India has a record number of women MPs but female representation is still poor in politics
In the shadow of the huge win for Prime Minister Narendra Modi, one tends to overlook other narratives of the 17th Lok Sabha. Like the fact that it is all set to witness the highest ever representation of women MPs, 78, 46 of them debutantes. And though women MPs of the ruling party are yet to make a sizeable presence felt in governance, at least there is cross-sectional representation in the House. The first- timers are quite the mix. Take the case of Chandrani Murmu, the Biju Janata Dal (BJD) MP from Odisha’s Keonjhar, who, at 25, defeated two-time Bharatiya Janata Party (BJP) MP Ananta Nayak, and is purposive about getting a new rail line between Keonjhar and Bhubaneshwar and setting up a steel plant. Sadhvi Pragya Thakur, though a giant killer of senior Congress leader Digvijay Singh by over 3,64,000 votes, has sullied her journey with controversies and incendiary remarks and one wonders if she will indeed pursue her professed desire to push farmer interests. Queen Oja, the BJP MP from Assam, 67 and Jyotsna Mahant, the Congress MP from Chhattisgarh at 65, have proven age is no bar for politics. Nusrat Jahan and Mimi Chakraborty, a pair of glamorous Trinamool Congress MPs, have proven that beyond their dress, they are feisty enough to stall the BJP and convince voters.

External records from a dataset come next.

(* ===== verification/Page.v ===== *)
(** * Pages: [threads/vaddr.h], [threads/pte.h], [threads/palloc.c] and
    [userprog/pagedir.c]

    The kernel sees physical memory at [PHYS_BASE]; [words] is the contents of
    its aligned 32-bit words, in which the page directories and page tables
    live.  The bitmap of a pool is kept beside it as a [bitmap].  The pool
    locks are left out: each call is one critical section.  [init_page_dir]
    and [init_ram_pages] are the globals of [threads/init.c]. *)

From S2P Require Import Prelude ListModel Bitmap.

(** ** Addresses *)

Definition PGBITS : Z := 12.
Definition PGSIZE : Z := 4096.
Definition PGMASK : Z := 4095.
Definition PHYS_BASE : Z := 3221225472.

Definition pg_ofs (va : Z) : Z := Z.land va PGMASK.
Definition pg_no (va : Z) : Z := Z.shiftr va PGBITS.
Definition pg_round_up (va : Z) : Z := Z.land (u32 (va + PGSIZE - 1)) (u32 (Z.lnot PGMASK)).
Definition pg_round_down (va : Z) : Z := Z.land va (u32 (Z.lnot PGMASK)).
Definition is_user_vaddr (vaddr : Z) : bool := vaddr <? PHYS_BASE.
Definition is_kernel_vaddr (vaddr : Z) : bool := PHYS_BASE <=? vaddr.

Definition ptov {S} (paddr : Z) : M S Z :=
  ASSERT (paddr <? PHYS_BASE);; mret (u32 (paddr + PHYS_BASE)).
Definition vtop {S} (vaddr : Z) : M S Z :=
  ASSERT (is_kernel_vaddr vaddr);; mret (vaddr - PHYS_BASE).

(** ** Page table entries *)

Definition PTE_ADDR : Z := 4294963200.
Definition PTE_P : Z := 1.
Definition PTE_W : Z := 2.
Definition PTE_U : Z := 4.
Definition PTE_A : Z := 32.
Definition PTE_D : Z := 64.

Definition pt_no (va : Z) : Z := Z.shiftr (Z.land va 4190208) 12.
Definition pd_no (va : Z) : Z := Z.shiftr va 22.

Definition pde_create {S} (pt : Z) : M S Z :=
  ASSERT (pg_ofs pt =? 0);; p ← vtop pt; mret (Z.lor (Z.lor (Z.lor p PTE_U) PTE_P) PTE_W).
Definition pde_get_pt {S} (pde : Z) : M S Z :=
  ASSERT (negb (Z.land pde PTE_P =? 0));; ptov (Z.land pde PTE_ADDR).
Definition pte_create_kernel {S} (page : Z) (writable : bool) : M S Z :=
  ASSERT (pg_ofs page =? 0);;
  p ← vtop page; mret (Z.lor (Z.lor p PTE_P) (if writable then PTE_W else 0)).
Definition pte_create_user {S} (page : Z) (writable : bool) : M S Z :=
  p ← pte_create_kernel page writable; mret (Z.lor p PTE_U).
Definition pte_get_page {S} (pte : Z) : M S Z := ptov (Z.land pte PTE_ADDR).

(** ** The page allocator *)

Definition PAL_ASSERT : Z := 1.
Definition PAL_ZERO : Z := 2.
Definition PAL_USER : Z := 4.

Record pool := Pool { used_map : bitmap; base : Z }.

Record vm := VM { kernel_pool : pool; user_pool : pool; words : Z -> Z; cr3 : Z }.

Abbreviation V := (M vm).

Definition get_pool (user : bool) (s : vm) : pool := if user then user_pool s else kernel_pool s.
Definition set_pool (user : bool) (p : pool) (s : vm) : vm :=
  if user then VM (kernel_pool s) p (words s) (cr3 s) else VM p (user_pool s) (words s) (cr3 s).
Definition set_words (w : Z -> Z) (s : vm) : vm := VM (kernel_pool s) (user_pool s) w (cr3 s).

(** An operation on the bitmap of a pool. *)
Definition on_map {A} (user : bool) (c : M bitmap A) : V A := fun s =>
  match c (used_map (get_pool user s)) with
  | Ok (a, b) => Ok (a, set_pool user (Pool b (base (get_pool user s))) s)
  | Err e => Err e
  end.

(** [memset] of whole words to the byte VALUE. *)
Definition fill (p size value : Z) (w : Z -> Z) : Z -> Z :=
  fun a => if (p <=? a) && (a <? p + size) then 16843009 * value else w a.

Definition flag (flags f : Z) : bool := negb (Z.land flags f =? 0).

Definition palloc_get_multiple (flags page_cnt : Z) : V Z :=
  let user := flag flags PAL_USER in
  if page_cnt =? 0 then mret NULL else
  page_idx ← on_map user (bitmap_scan_and_flip 0 page_cnt false);
  p ← gets (get_pool user);
  let pages := if negb (page_idx =? BITMAP_ERROR) then u32 (base p + PGSIZE * page_idx) else NULL in
  (if negb (pages =? NULL) then
     if flag flags PAL_ZERO
     then s ← get; put (set_words (fill pages (u32 (PGSIZE * page_cnt)) 0 (words s)) s)
     else mret tt
   else if flag flags PAL_ASSERT then fail EPanic else mret tt);;
  mret pages.

Definition palloc_get_page (flags : Z) : V Z := palloc_get_multiple flags 1.

Definition page_from_pool (p : pool) (page : Z) : bool :=
  let page_no := pg_no page in
  let start_page := pg_no (base p) in
  let end_page := u32 (start_page + bit_cnt (used_map p)) in
  (start_page <=? page_no) && (page_no <? end_page).

Definition palloc_free_multiple (pages page_cnt : Z) : V unit :=
  ASSERT (pg_ofs pages =? 0);;
  if (pages =? NULL) || (page_cnt =? 0) then mret tt else
  s ← get;
  user ← (if page_from_pool (kernel_pool s) pages then mret false
          else if page_from_pool (user_pool s) pages then mret true
          else fail EPanic);
  let page_idx := u32 (pg_no pages - pg_no (base (get_pool user s))) in
  put (set_words (fill pages (u32 (PGSIZE * page_cnt)) 204 (words s)) s);;
  all ← on_map user (bitmap_all page_idx page_cnt);
  ASSERT all;;
  on_map user (bitmap_set_multiple page_idx page_cnt false).

Definition palloc_free_page (page : Z) : V unit := palloc_free_multiple page 1.

(** BLOCK is what the memory at the base of the pool holds. *)
Definition init_pool (user : bool) (pool_base page_cnt : Z) (block : list Z) : V unit :=
  let bm_pages := DIV_ROUND_UP (bitmap_buf_size page_cnt) PGSIZE in
  (if page_cnt <? bm_pages then fail EPanic else mret tt);;
  let page_cnt := page_cnt - bm_pages in
  match bitmap_create_in_buf page_cnt block (u32 (bm_pages * PGSIZE)) with
  | Ok b => s ← get; put (set_pool user (Pool b (u32 (pool_base + bm_pages * PGSIZE))) s)
  | Err e => fail e
  end.

Definition palloc_init (init_ram_pages user_page_limit : Z) (kblock ublock : list Z) : V unit :=
  free_start ← ptov (1024 * 1024);
  free_end ← ptov (u32 (init_ram_pages * PGSIZE));
  let free_pages := u32 (free_end - free_start) / PGSIZE in
  let user_pages := if user_page_limit <? free_pages / 2 then user_page_limit else free_pages / 2 in
  let kernel_pages := u32 (free_pages - user_pages) in
  init_pool false free_start kernel_pages kblock;;
  init_pool true (u32 (free_start + kernel_pages * PGSIZE)) user_pages ublock.

(** ** Page directories *)

Section Pagedir.
Context (init_page_dir init_ram_pages : Z).

Definition rd (p : Z) : V Z := s ← get; mret (words s p).
Definition wr (p v : Z) : V unit :=
  s ← get; put (set_words (fun a => if a =? p then v else words s a) s).

Definition pagedir_create : V Z :=
  pd ← palloc_get_page 0;
  (if negb (pd =? NULL) then
     s ← get;
     put (set_words (fun a => if (pd <=? a) && (a <? pd + PGSIZE) then words s (init_page_dir + (a - pd))
                              else words s a) s)
   else mret tt);;
  mret pd.

Fixpoint free_table (n : nat) (pte : Z) : V unit :=
  match n with
  | O => mret tt
  | S n =>
      e ← rd pte;
      (if flag e PTE_P then p ← pte_get_page e; palloc_free_page p else mret tt);;
      free_table n (pte + 4)
  end.

Fixpoint free_directory (n : nat) (pde : Z) : V unit :=
  match n with
  | O => mret tt
  | S n =>
      e ← rd pde;
      (if flag e PTE_P then
         pt ← pde_get_pt e;
         free_table (Z.to_nat (PGSIZE / 4)) pt;;
         palloc_free_page pt
       else mret tt);;
      free_directory n (pde + 4)
  end.

Definition pagedir_destroy (pd : Z) : V unit :=
  if pd =? NULL then mret tt else
  ASSERT (negb (pd =? init_page_dir));;
  free_directory (Z.to_nat (pd_no PHYS_BASE)) pd;;
  palloc_free_page pd.

Definition lookup_page (pd vaddr : Z) (create : bool) : V Z :=
  ASSERT (negb (pd =? NULL));;
  ASSERT (negb create || is_user_vaddr vaddr);;
  let pde := pd + 4 * pd_no vaddr in
  e ← rd pde;
  ok ← (if e =? 0 then
          if create then
            pt ← palloc_get_page PAL_ZERO;
            if pt =? NULL then mret false else
            e ← pde_create pt; wr pde e;; mret true
          else mret false
        else mret true);
  if negb ok then mret NULL else
  e ← rd pde;
  pt ← pde_get_pt e;
  mret (pt + 4 * pt_no vaddr).

Definition pagedir_set_page (pd upage kpage : Z) (writable : bool) : V bool :=
  ASSERT (pg_ofs upage =? 0);;
  ASSERT (pg_ofs kpage =? 0);;
  ASSERT (is_user_vaddr upage);;
  k ← vtop kpage;
  ASSERT (Z.shiftr k 12 <? init_ram_pages);;
  ASSERT (negb (pd =? init_page_dir));;
  pte ← lookup_page pd upage true;
  if negb (pte =? NULL) then
    e ← rd pte;
    ASSERT (Z.land e PTE_P =? 0);;
    e ← pte_create_user kpage writable;
    wr pte e;; mret true
  else mret false.

Definition pagedir_get_page (pd uaddr : Z) : V Z :=
  ASSERT (is_user_vaddr uaddr);;
  pte ← lookup_page pd uaddr false;
  if pte =? NULL then mret NULL else
  e ← rd pte;
  if flag e PTE_P then p ← pte_get_page e; mret (p + pg_ofs uaddr) else mret NULL.

Definition pagedir_activate (pd : Z) : V unit :=
  p ← vtop (if pd =? NULL then init_page_dir else pd);
  s ← get; put (VM (kernel_pool s) (user_pool s) (words s) p).

Definition active_pd : V Z := s ← get; ptov (cr3 s).

Definition invalidate_pagedir (pd : Z) : V unit :=
  a ← active_pd; if a =? pd then pagedir_activate pd else mret tt.

Definition pagedir_clear_page (pd upage : Z) : V unit :=
  ASSERT (pg_ofs upage =? 0);;
  ASSERT (is_user_vaddr upage);;
  pte ← lookup_page pd upage false;
  if pte =? NULL then mret tt else
  e ← rd pte;
  if flag e PTE_P then wr pte (Z.land e (u32 (Z.lnot PTE_P)));; invalidate_pagedir pd else mret tt.

(** The test and the update of one flag of an entry. *)
Definition is_flag (pd vpage f : Z) : V bool :=
  pte ← lookup_page pd vpage false;
  if pte =? NULL then mret false else e ← rd pte; mret (flag e f).

Definition set_flag (pd vpage f : Z) (v : bool) : V unit :=
  pte ← lookup_page pd vpage false;
  if pte =? NULL then mret tt else
  e ← rd pte;
  if v then wr pte (Z.lor e f)
  else wr pte (Z.land e (u32 (Z.lnot f)));; invalidate_pagedir pd.

Definition pagedir_is_dirty (pd vpage : Z) : V bool := is_flag pd vpage PTE_D.
Definition pagedir_set_dirty (pd vpage : Z) (dirty : bool) : V unit := set_flag pd vpage PTE_D dirty.
Definition pagedir_is_accessed (pd vpage : Z) : V bool := is_flag pd vpage PTE_A.
Definition pagedir_set_accessed (pd vpage : Z) (accessed : bool) : V unit := set_flag pd vpage PTE_A accessed.

End Pagedir.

But it would be amiss to ignore that in Bangladesh, 21 per cent of elected representatives in the National Assembly are women and in the US Congress, almost a third of the representatives are women. So the bigger question is how to get more women interested in taking up politics? It is sad that we are low on representation despite having a woman Prime Minister in Indira Gandhi long, long ago. The success of women to crest political life, therefore, is not a factor in furthering more women into the line. The answer doesn’t lie in women’s reservation either because that is unlikely to pass a male-dominated legislature. The only way forward is to empower women as a political force; after all they are half the electorate and should vote for their own interests. Parties should introduce women’s manifestoes and improve representation in their own internal ranks. Talking about female empowerment and then not nominating enough female candidates will not pass muster. At the same time, a higher number of women in the workforce will make them more aware of their rights and keep them more involved in politics to protect them. That said, as the defeat of Hillary Clinton proved, women will not vote for women just because they are expected to. Women will, like any other category of voter, choose their own best interests.